(Stored entries)
****************

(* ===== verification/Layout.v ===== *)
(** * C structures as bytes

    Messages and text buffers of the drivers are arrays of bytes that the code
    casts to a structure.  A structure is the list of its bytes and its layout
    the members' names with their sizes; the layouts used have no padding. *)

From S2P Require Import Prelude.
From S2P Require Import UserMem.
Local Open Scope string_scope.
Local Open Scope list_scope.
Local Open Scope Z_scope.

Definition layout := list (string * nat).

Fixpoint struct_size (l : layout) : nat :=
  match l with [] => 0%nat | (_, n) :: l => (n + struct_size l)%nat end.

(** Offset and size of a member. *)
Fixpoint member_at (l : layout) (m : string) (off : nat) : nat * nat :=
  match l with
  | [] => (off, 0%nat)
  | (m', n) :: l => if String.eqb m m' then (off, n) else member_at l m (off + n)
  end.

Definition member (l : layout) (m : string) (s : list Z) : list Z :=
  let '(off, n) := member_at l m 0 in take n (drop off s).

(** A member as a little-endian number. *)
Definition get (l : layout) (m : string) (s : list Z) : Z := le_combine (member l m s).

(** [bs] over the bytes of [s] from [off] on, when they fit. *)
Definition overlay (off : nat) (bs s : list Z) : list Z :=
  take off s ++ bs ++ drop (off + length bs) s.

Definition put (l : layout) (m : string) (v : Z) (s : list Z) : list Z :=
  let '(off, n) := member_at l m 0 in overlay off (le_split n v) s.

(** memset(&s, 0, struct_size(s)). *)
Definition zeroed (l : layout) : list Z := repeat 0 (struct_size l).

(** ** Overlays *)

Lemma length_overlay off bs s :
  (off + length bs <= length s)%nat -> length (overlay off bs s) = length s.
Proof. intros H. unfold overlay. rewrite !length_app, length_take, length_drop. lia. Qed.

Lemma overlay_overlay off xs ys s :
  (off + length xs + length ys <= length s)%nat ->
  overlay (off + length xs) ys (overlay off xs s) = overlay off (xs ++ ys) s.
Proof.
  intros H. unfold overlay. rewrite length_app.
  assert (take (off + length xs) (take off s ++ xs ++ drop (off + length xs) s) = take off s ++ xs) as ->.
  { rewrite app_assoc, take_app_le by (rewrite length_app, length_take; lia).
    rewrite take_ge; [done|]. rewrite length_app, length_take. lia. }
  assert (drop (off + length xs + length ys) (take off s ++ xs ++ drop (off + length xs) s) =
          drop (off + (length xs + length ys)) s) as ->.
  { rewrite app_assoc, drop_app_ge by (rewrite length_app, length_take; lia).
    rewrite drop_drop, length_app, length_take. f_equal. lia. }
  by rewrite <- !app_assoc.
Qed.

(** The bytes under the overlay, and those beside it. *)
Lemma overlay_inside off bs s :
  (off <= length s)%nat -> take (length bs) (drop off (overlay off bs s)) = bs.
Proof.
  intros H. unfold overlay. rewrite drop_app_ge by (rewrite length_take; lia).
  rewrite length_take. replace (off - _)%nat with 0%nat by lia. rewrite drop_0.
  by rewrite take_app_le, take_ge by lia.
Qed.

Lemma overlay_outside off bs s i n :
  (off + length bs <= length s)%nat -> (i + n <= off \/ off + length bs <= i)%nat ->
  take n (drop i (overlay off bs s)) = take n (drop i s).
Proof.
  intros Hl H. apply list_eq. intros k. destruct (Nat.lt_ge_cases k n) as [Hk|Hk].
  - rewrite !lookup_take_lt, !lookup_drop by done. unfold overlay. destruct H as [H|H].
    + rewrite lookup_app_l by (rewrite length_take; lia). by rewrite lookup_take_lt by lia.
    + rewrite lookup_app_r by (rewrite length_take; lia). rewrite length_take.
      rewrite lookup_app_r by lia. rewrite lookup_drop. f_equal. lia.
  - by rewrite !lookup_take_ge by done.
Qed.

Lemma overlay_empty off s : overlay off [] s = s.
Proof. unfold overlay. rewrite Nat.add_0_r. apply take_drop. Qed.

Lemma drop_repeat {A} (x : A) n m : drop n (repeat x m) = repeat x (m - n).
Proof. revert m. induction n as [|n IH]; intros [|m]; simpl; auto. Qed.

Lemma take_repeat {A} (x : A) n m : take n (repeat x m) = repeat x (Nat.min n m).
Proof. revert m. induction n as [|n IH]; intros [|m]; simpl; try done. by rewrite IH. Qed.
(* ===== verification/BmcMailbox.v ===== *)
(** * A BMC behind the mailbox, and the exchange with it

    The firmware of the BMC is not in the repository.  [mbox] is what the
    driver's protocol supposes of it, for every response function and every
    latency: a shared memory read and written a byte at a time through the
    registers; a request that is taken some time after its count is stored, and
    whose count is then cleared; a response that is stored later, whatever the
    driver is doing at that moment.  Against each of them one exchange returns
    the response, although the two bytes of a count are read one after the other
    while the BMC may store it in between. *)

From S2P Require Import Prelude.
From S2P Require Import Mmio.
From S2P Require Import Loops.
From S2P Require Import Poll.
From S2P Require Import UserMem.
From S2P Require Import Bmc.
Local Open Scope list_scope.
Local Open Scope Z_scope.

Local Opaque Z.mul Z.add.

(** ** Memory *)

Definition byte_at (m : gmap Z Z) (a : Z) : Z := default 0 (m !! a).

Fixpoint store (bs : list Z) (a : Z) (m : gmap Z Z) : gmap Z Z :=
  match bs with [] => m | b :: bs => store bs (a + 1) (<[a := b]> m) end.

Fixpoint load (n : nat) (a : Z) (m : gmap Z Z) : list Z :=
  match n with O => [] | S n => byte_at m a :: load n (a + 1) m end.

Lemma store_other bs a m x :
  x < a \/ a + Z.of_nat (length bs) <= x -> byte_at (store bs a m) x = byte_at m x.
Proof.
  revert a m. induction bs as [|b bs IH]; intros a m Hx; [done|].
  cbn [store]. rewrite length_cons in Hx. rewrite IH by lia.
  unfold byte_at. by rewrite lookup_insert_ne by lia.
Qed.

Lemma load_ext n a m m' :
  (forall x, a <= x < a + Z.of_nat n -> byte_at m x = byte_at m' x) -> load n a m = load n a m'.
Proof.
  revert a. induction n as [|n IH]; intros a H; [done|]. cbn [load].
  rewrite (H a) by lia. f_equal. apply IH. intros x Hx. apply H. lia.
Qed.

****************

▶ [Task description]: What is needed is an exact repetition of the lines from the first line of the records through the line containing "(** [bs] over", both ends included, and nothing more.

▶ [Finished task]:
(* ===== verification/Layout.v ===== *)
(** * C structures as bytes

    Messages and text buffers of the drivers are arrays of bytes that the code
    casts to a structure.  A structure is the list of its bytes and its layout
    the members' names with their sizes; the layouts used have no padding. *)

From S2P Require Import Prelude.
From S2P Require Import UserMem.
Local Open Scope string_scope.
Local Open Scope list_scope.
Local Open Scope Z_scope.

Definition layout := list (string * nat).

Fixpoint struct_size (l : layout) : nat :=
  match l with [] => 0%nat | (_, n) :: l => (n + struct_size l)%nat end.

(** Offset and size of a member. *)
Fixpoint member_at (l : layout) (m : string) (off : nat) : nat * nat :=
  match l with
  | [] => (off, 0%nat)
  | (m', n) :: l => if String.eqb m m' then (off, n) else member_at l m (off + n)
  end.

Definition member (l : layout) (m : string) (s : list Z) : list Z :=
  let '(off, n) := member_at l m 0 in take n (drop off s).

(** A member as a little-endian number. *)
Definition get (l : layout) (m : string) (s : list Z) : Z := le_combine (member l m s).

(** [bs] over the bytes of [s] from [off] on, when they fit. *)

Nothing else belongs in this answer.